Working data:
(** The trace of the loop is an initial part of [loop_events]; when the
    loop returns it is all of it, and one tutorial step has been pushed for
    each plan step. *)
Lemma image_loop_inv (rest : list json) :
  forall (N index : nat) (acc : list TutorialStep) log out,
    image_loop env N index rest acc = (log, out) ->
    log `prefix_of` loop_events env N index rest /\
    match out with
    | Return generated =>
        log = loop_events env N index rest /\
        exists new, generated = acc ++ new /\ Forall2 preserves rest new
    | Throw _ => True
    end.
Proof.
  induction rest as [|step rest IH]; intros N index acc log out.
  - simpl. intros [= <- <-]. split; [done|]. split; [done|].
    exists []. rewrite app_nil_r. split; [done|constructor].
  - rewrite image_loop_cons. cbn [loop_events].
    destruct (get step "imagePrompt") as [p|e] eqn:Hp.
    2:{ intros [= <- <-]. split; [|done]. by apply prefix_cons, prefix_nil. }
    destruct (generateImages env index (request_of step)) as [response|e] eqn:Hr.
    2:{ intros [= <- <-]. split; [|done].
        by apply prefix_cons, prefix_cons, prefix_nil. }
    assert (Hstop : forall (o : completion (list TutorialStep)),
      match o with Throw _ => True | Return _ => False end ->
      ([updateLoadingMessage (generating_message (index + 1) N);
        GenerateImages (request_of step) (Return response)], o) = (log, out) ->
      (log `prefix_of`
         updateLoadingMessage (generating_message (index + 1) N)
         :: GenerateImages (request_of step) (Return response)
         :: loop_events env N (S index) rest) /\
      match out with
      | Return generated =>
          log = updateLoadingMessage (generating_message (index + 1) N)
                :: GenerateImages (request_of step) (Return response)
                :: loop_events env N (S index) rest /\
          exists new, generated = acc ++ new /\ Forall2 preserves (step :: rest) new
      | Throw _ => True
      end).
    { intros o Ho [= <- <-]. split; [by apply prefix_cons, prefix_cons, prefix_nil|].
      destruct o; [destruct Ho|done]. }
    destruct (generatedImages response) as [[|first others]|].
    + apply Hstop. unfold image_failure. by destruct (ToString_val _).
    + destruct (image first) as [img|]; [|by apply Hstop].
      cbv zeta.
      destruct (image_loop env N (S index) rest _) as [log' r] eqn:Hloop.
      intros [= <- <-]. apply IH in Hloop as [Hpre Hout].
      split; [by apply prefix_cons, prefix_cons|].
      destruct r as [generated|e]; [|done].
      destruct Hout as [-> (new & -> & Hnew)]. split; [done|].
      eexists (_ :: new). rewrite <- app_assoc. split; [reflexivity|].
      constructor; [|done].
      split; cbn; by rewrite (get_field _ _ _ Hp).
    + apply Hstop. unfold image_failure. by destruct (ToString_val _).
Qed.

Lemma image_calls_cons (e : event) (log : list event) :
  image_calls (e :: log) =
    if is_image_call e then S (image_calls log) else image_calls log.
Proof.
  unfold image_calls. rewrite filter_cons.
  destruct (is_image_call e); by case_decide.
Qed.

Lemma image_calls_app (l1 l2 : list event) :
  image_calls (l1 ++ l2) = image_calls l1 + image_calls l2.
Proof. unfold image_calls. by rewrite filter_app, length_app. Qed.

Exercise details: I would like you to report every line in the listing above that contains "True".

Written answer:
    | Throw _ => True
      match o with Throw _ => True | Return _ => False end ->
      | Throw _ => True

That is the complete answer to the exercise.